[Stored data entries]
__________________________________________________
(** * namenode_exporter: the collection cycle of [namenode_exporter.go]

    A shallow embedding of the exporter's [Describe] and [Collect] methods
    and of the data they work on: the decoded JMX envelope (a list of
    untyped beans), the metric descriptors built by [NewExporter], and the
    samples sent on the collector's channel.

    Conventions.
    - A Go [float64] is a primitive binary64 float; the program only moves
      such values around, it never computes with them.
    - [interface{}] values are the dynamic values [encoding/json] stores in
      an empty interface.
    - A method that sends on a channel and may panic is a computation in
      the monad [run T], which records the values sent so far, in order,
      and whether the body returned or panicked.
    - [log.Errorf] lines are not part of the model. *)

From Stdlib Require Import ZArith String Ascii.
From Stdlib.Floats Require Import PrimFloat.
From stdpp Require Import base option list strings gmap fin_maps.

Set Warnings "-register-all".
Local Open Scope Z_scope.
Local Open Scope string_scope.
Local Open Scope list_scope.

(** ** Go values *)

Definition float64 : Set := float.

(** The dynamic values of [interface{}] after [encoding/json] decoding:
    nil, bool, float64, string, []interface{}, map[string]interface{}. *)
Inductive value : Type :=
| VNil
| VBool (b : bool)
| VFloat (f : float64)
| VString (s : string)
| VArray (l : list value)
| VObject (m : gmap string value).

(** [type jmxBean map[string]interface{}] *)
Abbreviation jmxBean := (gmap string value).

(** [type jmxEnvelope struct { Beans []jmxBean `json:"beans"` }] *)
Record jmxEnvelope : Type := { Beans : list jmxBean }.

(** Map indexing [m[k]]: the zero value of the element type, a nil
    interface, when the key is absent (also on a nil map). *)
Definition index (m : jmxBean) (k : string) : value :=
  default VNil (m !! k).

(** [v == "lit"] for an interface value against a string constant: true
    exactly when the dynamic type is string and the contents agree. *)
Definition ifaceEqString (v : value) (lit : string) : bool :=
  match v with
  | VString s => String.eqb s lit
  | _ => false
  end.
__________________________________________________
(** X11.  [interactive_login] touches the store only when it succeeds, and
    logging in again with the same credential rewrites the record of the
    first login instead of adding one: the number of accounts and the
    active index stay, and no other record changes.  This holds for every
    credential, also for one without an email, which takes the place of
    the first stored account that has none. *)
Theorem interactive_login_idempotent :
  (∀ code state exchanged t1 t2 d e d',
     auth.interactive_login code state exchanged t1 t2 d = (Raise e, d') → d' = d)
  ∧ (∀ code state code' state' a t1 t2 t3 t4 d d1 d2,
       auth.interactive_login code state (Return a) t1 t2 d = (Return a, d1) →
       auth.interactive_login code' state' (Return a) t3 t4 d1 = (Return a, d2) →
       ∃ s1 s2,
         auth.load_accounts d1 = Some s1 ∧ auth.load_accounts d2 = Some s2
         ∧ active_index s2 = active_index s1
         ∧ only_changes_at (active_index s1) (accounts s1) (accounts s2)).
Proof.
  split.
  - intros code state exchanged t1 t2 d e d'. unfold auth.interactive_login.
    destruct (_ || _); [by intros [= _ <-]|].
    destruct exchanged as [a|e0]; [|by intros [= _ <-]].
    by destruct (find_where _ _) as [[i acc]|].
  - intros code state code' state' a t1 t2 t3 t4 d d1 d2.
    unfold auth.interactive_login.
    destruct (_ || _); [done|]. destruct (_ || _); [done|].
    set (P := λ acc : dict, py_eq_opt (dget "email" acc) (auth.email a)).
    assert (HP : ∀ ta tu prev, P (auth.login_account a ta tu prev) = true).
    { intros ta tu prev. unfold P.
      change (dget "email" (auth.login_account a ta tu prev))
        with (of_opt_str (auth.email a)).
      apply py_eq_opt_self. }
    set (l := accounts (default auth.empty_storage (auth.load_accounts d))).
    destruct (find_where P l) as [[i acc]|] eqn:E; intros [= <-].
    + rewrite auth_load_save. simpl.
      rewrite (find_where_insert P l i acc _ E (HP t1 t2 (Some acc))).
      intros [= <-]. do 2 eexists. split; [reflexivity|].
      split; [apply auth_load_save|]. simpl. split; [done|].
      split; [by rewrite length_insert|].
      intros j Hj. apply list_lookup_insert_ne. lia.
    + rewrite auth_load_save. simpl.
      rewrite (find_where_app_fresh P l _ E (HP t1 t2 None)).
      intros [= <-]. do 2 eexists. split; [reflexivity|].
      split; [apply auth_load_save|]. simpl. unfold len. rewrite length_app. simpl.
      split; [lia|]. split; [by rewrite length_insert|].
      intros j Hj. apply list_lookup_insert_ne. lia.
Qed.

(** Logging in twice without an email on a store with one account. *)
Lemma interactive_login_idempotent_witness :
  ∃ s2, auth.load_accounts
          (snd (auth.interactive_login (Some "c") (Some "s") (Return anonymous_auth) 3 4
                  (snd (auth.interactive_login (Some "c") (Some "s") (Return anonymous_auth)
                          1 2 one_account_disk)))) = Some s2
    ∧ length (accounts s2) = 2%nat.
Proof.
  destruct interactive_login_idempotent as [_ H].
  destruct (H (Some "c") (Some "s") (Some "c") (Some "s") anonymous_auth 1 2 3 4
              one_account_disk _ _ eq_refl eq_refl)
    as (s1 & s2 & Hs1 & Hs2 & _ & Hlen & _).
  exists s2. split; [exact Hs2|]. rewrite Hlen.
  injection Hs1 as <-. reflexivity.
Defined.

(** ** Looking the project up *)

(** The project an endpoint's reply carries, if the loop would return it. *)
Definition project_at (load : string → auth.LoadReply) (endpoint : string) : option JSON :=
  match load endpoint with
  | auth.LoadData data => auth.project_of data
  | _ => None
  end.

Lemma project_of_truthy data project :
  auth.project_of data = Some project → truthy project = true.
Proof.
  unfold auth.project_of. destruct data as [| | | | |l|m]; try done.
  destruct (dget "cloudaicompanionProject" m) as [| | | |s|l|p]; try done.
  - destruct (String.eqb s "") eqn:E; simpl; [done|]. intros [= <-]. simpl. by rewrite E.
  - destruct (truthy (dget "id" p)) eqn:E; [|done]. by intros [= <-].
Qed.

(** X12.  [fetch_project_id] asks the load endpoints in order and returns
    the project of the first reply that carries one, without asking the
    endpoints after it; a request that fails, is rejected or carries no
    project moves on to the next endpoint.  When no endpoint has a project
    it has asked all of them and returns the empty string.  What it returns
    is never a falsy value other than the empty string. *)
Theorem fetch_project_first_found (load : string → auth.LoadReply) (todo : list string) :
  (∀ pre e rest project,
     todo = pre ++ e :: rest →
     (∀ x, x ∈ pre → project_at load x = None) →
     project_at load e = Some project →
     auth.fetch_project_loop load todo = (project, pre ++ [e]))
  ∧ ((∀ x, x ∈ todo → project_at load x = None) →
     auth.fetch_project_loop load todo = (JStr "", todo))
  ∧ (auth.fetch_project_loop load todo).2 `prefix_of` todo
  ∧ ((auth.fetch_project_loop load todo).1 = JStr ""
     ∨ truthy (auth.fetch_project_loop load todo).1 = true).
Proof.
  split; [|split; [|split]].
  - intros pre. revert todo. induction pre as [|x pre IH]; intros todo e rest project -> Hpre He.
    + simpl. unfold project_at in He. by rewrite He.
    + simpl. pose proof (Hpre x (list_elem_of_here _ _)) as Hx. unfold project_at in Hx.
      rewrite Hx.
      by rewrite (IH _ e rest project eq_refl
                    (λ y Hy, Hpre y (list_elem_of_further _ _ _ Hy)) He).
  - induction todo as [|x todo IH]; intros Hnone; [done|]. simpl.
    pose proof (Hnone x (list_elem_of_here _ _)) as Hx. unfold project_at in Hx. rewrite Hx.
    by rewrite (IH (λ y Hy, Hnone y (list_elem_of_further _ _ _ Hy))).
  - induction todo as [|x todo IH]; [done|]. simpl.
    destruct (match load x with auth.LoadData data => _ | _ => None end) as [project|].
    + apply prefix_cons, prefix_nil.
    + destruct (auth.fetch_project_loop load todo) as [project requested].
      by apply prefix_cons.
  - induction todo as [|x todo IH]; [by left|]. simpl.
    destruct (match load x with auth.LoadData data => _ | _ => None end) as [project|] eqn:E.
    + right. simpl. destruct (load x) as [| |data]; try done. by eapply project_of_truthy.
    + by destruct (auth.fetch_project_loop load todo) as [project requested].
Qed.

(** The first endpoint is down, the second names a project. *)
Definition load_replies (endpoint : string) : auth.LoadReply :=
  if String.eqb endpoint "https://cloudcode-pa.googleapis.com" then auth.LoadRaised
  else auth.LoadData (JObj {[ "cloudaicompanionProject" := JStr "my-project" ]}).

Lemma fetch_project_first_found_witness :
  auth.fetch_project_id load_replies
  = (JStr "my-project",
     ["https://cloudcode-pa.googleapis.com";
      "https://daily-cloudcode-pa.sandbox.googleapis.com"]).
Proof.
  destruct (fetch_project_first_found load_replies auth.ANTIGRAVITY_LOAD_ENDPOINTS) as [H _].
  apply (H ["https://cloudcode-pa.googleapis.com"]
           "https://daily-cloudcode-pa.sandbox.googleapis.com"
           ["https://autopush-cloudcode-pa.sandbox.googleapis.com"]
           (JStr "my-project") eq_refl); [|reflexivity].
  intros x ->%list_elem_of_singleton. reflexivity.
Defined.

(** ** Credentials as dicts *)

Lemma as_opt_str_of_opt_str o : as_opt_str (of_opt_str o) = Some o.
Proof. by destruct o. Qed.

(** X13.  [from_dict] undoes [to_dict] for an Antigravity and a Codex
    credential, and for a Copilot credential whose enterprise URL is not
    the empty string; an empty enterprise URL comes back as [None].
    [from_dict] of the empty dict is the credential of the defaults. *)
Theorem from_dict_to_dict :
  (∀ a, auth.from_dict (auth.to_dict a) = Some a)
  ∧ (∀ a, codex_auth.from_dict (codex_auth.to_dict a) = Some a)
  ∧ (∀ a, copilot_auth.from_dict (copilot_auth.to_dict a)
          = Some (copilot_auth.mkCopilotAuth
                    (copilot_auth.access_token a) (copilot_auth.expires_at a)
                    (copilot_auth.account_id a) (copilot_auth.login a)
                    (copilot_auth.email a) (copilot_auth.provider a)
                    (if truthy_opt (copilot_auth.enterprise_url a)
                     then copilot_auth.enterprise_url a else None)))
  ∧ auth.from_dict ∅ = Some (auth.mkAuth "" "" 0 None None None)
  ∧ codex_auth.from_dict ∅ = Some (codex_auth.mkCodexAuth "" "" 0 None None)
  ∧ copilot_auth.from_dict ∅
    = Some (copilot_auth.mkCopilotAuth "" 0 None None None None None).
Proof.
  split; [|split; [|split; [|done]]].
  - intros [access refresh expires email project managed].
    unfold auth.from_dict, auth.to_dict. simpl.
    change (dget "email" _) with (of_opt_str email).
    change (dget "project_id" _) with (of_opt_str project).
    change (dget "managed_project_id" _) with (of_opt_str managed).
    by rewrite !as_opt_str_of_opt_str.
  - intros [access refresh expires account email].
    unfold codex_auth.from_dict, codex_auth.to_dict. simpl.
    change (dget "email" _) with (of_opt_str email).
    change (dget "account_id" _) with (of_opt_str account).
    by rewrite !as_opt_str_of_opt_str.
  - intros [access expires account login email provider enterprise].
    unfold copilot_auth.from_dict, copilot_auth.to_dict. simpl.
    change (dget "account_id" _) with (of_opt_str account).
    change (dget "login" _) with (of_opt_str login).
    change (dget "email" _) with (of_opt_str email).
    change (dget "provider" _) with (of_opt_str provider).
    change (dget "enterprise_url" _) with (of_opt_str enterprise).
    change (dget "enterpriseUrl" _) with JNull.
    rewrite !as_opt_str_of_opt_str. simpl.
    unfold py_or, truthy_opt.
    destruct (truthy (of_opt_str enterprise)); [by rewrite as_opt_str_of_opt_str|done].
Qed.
__________________________________________________
* _What is needed_: Look above for the line holding "(** * namenode_exporter: the" and the line holding "such values around, it". Retype both, and every line between them, word for word and nothing else.

* _Task solution_:
(** * namenode_exporter: the collection cycle of [namenode_exporter.go]

    A shallow embedding of the exporter's [Describe] and [Collect] methods
    and of the data they work on: the decoded JMX envelope (a list of
    untyped beans), the metric descriptors built by [NewExporter], and the
    samples sent on the collector's channel.

    Conventions.
    - A Go [float64] is a primitive binary64 float; the program only moves
      such values around, it never computes with them.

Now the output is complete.